Records from a data collection:
┌────────
(* ===== verification/Kbd.v ===== *)
(** * Keyboard and serial input

    [kbd.c] with the tables of [kbd.h], and the input half of [uart.c]: where
    the characters of [consoleintr] come from.  The controller of the keyboard
    holds the codes not read yet, the serial port the bytes that have come. *)

From S2P Require Import Prelude Console.

Module Kbd.

Definition KBS_DIB : Z := 1.
Definition NO : Z := 0.
Definition SHIFT : Z := 1.
Definition CTL : Z := 2.
Definition ALT : Z := 4.
Definition CAPSLOCK : Z := 8.
Definition NUMLOCK : Z := 16.
Definition SCROLLLOCK : Z := 32.
Definition E0ESC : Z := 64.

Definition KEY_HOME : Z := 0xE0.
Definition KEY_END : Z := 0xE1.
Definition KEY_UP : Z := 0xE2.
Definition KEY_DN : Z := 0xE3.
Definition KEY_LF : Z := 0xE4.
Definition KEY_RT : Z := 0xE5.
Definition KEY_PGUP : Z := 0xE6.
Definition KEY_PGDN : Z := 0xE7.
Definition KEY_INS : Z := 0xE8.
Definition KEY_DEL : Z := 0xE9.

(** An array of 256 bytes with an initialiser: elements from the start on, and
    elements by index. *)
Definition table (first : list Z) (at_index : list (Z * Z)) : list Z :=
  foldl (fun t p => <[Z.to_nat p.1 := p.2]> t) (first ++ replicate (256 - length first) 0) at_index.

Definition shiftcode : list Z :=
  table [] [(0x1D, CTL); (0x2A, SHIFT); (0x36, SHIFT); (0x38, ALT); (0x9D, CTL); (0xB8, ALT)].
Definition togglecode : list Z := table [] [(0x3A, CAPSLOCK); (0x45, NUMLOCK); (0x46, SCROLLLOCK)].

(** The cursor keys, the same in the three maps. *)
Definition cursor_keys : list (Z * Z) :=
  [(0xC8, KEY_UP); (0xD0, KEY_DN); (0xC9, KEY_PGUP); (0xD1, KEY_PGDN); (0xCB, KEY_LF); (0xCD, KEY_RT);
   (0x97, KEY_HOME); (0xCF, KEY_END); (0xD2, KEY_INS); (0xD3, KEY_DEL)].

Definition ch (c : string) : Z := match c with String a _ => Z.of_nat (Ascii.nat_of_ascii a) | EmptyString => 0 end.
Definition chars (s : string) : list Z := map (fun a => Z.of_nat (Ascii.nat_of_ascii a)) (String.list_ascii_of_string s).

Definition normalmap : list Z :=
  table ([NO; 0x1B] ++ chars "1234567890-=" ++ [8; 9] ++ chars "qwertyuiop[]" ++ [10; NO] ++ chars "asdfghjkl;'`" ++
         [NO] ++ chars "\zxcvbnm,./" ++ [NO] ++ chars "*" ++ [NO] ++ chars " " ++ replicate 13 NO ++ chars "789-456+1230." ++ replicate 4 NO)
        ([(0x9C, 10); (0xB5, ch "/")] ++ cursor_keys).
Definition shiftmap : list Z :=
  table ([NO; 27] ++ chars "!@#$%^&*()_+" ++ [8; 9] ++ chars "QWERTYUIOP{}" ++ [10; NO] ++ chars "ASDFGHJKL:" ++ [34] ++ chars "~" ++
         [NO] ++ chars "|ZXCVBNM<>?" ++ [NO] ++ chars "*" ++ [NO] ++ chars " " ++ replicate 13 NO ++ chars "789-456+1230." ++ replicate 4 NO)
        ([(0x9C, 10); (0xB5, ch "/")] ++ cursor_keys).
Definition C : Z -> Z := Console.C.
Definition ctlmap : list Z :=
  table (replicate 16 NO ++ map C (chars "QWERTYUIOP") ++ [NO; NO; 13; NO] ++ map C (chars "ASDFGHJKL") ++ [NO; NO; NO; NO] ++
         map C (chars "\ZXCVBNM") ++ [NO; NO; u8 (C (ch "/")); NO; NO])
        ([(0x9C, 13); (0xB5, u8 (C (ch "/")))] ++ cursor_keys).

(** [shift], and the codes waiting in the controller. *)
Record kst := { shift : Z; codes : list Z }.
Definition set_shift v s := {| shift := v; codes := codes s |}.

(** [inb(KBSTATP)] and [inb(KBDATAP)]. *)
Definition inb_status : M kst Z := gets (fun s => match codes s with [] => 0 | _ => KBS_DIB end).
Definition inb_data : M kst Z :=
  let! s := get in
  match codes s with
  | [] => ret 0
  | c :: cs => modify (fun s => {| shift := shift s; codes := cs |}) ;;; ret c
  end.

Definition at_byte (t : list Z) (i : Z) : M kst Z := from_opt (t !! Z.to_nat i).

Definition charcode : list (list Z) := [normalmap; shiftmap; ctlmap; ctlmap].

Definition kbdgetc : M kst Z :=
  let! st := inb_status in
  if Z.land st KBS_DIB =? 0 then ret (-1)
  else
    let! data := inb_data in
    let! s := get in
    if data =? 0xE0 then modify (set_shift (Z.lor (shift s) E0ESC)) ;;; ret 0
    else if negb (Z.land data 0x80 =? 0) then
      let data := if negb (Z.land (shift s) E0ESC =? 0) then data else Z.land data 0x7F in
      let! k := at_byte shiftcode data in
      modify (set_shift (Z.land (shift s) (u32 (Z.lnot (Z.lor k E0ESC))))) ;;;
      ret 0
    else
      let! data :=
        (if negb (Z.land (shift s) E0ESC =? 0) then
           modify (set_shift (Z.land (shift s) (u32 (Z.lnot E0ESC)))) ;;; ret (Z.lor data 0x80)
         else ret data) in
      let! k := at_byte shiftcode data in
      modify (fun s => set_shift (Z.lor (shift s) k) s) ;;;
      let! k := at_byte togglecode data in
      modify (fun s => set_shift (Z.lxor (shift s) k) s) ;;;
      let! s := get in
      let! map := from_opt (charcode !! Z.to_nat (Z.land (shift s) (Z.lor CTL SHIFT))) in
      let! c := at_byte map data in
      let c :=
        if negb (Z.land (shift s) CAPSLOCK =? 0) then
          if (97 <=? c) && (c <=? 122) then u32 (c + (65 - 97))
          else if (65 <=? c) && (c <=? 90) then u32 (c + (97 - 65))
          else c
        else c in
      ret (i32 c).

(** The loop of [consoleintr] on [getc], up to its first negative answer. *)
Fixpoint drain {S} (fuel : nat) (getc : M S Z) : M S (list Z) :=
  match fuel with
  | O => fun _ => NoFuel
  | S fuel' =>
      let! c := getc in
      if c <? 0 then ret [] else let! cs := drain fuel' getc in ret (c :: cs)
  end.

Definition on_console {D A} (m : M Console.cst A) : M (D * Console.cst) A := zoom snd (fun c s => (s.1, c)) m.
Definition on_device {D A} (m : M D A) : M (D * Console.cst) A := zoom fst (fun d s => (d, s.2)) m.

Definition kbdintr (fuel : nat) : M (kst * Console.cst) unit :=
  let! cs := on_device (drain fuel kbdgetc) in
  on_console (Console.consoleintr cs).

(** [uartgetc]: the bytes received and not read yet; [uart] is a field of the
    console. *)
Definition uartgetc (uart : bool) : M (list Z) Z :=
  let! l := get in
  if negb uart then ret (-1)
  else match l with [] => ret (-1) | c :: l' => modify (fun _ => l') ;;; ret c end.

Definition uartintr (fuel : nat) : M (list Z * Console.cst) unit :=
  let! s := get in
  let! cs := on_device (drain fuel (uartgetc (Console.uart s.2))) in
  on_console (Console.consoleintr cs).

(** [uartinit]: the bytes written to its ports and, when the status does not
    say that there is no port, the console with a serial port that announces
    itself.  [ioapicenable] has ports of its own. *)
Definition COM1 : Z := 0x3f8.
Definition outb {S} (port v : Z) : M (list (Z * Z) * S) unit := modify (fun s => (s.1 ++ [(port, u8 v)], s.2)).
Definition set_uart (v : bool) (s : Console.cst) : Console.cst :=
  {| Console.panicked := Console.panicked s; Console.locking := Console.locking s; Console.clk := Console.clk s;
     Console.ccpu := Console.ccpu s; Console.uart := v; Console.serial := Console.serial s; Console.crt := Console.crt s;
     Console.pos := Console.pos s; Console.ibuf := Console.ibuf s; Console.ir := Console.ir s; Console.iw := Console.iw s;
     Console.ie := Console.ie s; Console.killed := Console.killed s; Console.wakes := Console.wakes s; Console.dumps := Console.dumps s |}.

Definition uartinit (status : Z) : M (list (Z * Z) * Console.cst) unit :=
  outb (COM1 + 2) 0 ;;;
  outb (COM1 + 3) 0x80 ;;;
  outb (COM1 + 0) (115200 / 9600) ;;;
  outb (COM1 + 1) 0 ;;;
  outb (COM1 + 3) 0x03 ;;;
  outb (COM1 + 4) 0 ;;;
  outb (COM1 + 1) 0x01 ;;;
  if status =? 0xFF then ret tt
  else
    on_console (modify (set_uart true)) ;;;
    on_console (for_each (chars "xv6..." ++ [10]) Console.uartputc).

End Kbd.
└────────
* _REQUIRED ACTION_:
Working from the records above, write out verbatim only the lines from the line containing "Definition kbdgetc : M" through the line containing "else if negb (Z.land data 0x80 =? 0) then".

* _RESPONSE BELOW_:
Definition kbdgetc : M kst Z :=
  let! st := inb_status in
  if Z.land st KBS_DIB =? 0 then ret (-1)
  else
    let! data := inb_data in
    let! s := get in
    if data =? 0xE0 then modify (set_shift (Z.lor (shift s) E0ESC)) ;;; ret 0
    else if negb (Z.land data 0x80 =? 0) then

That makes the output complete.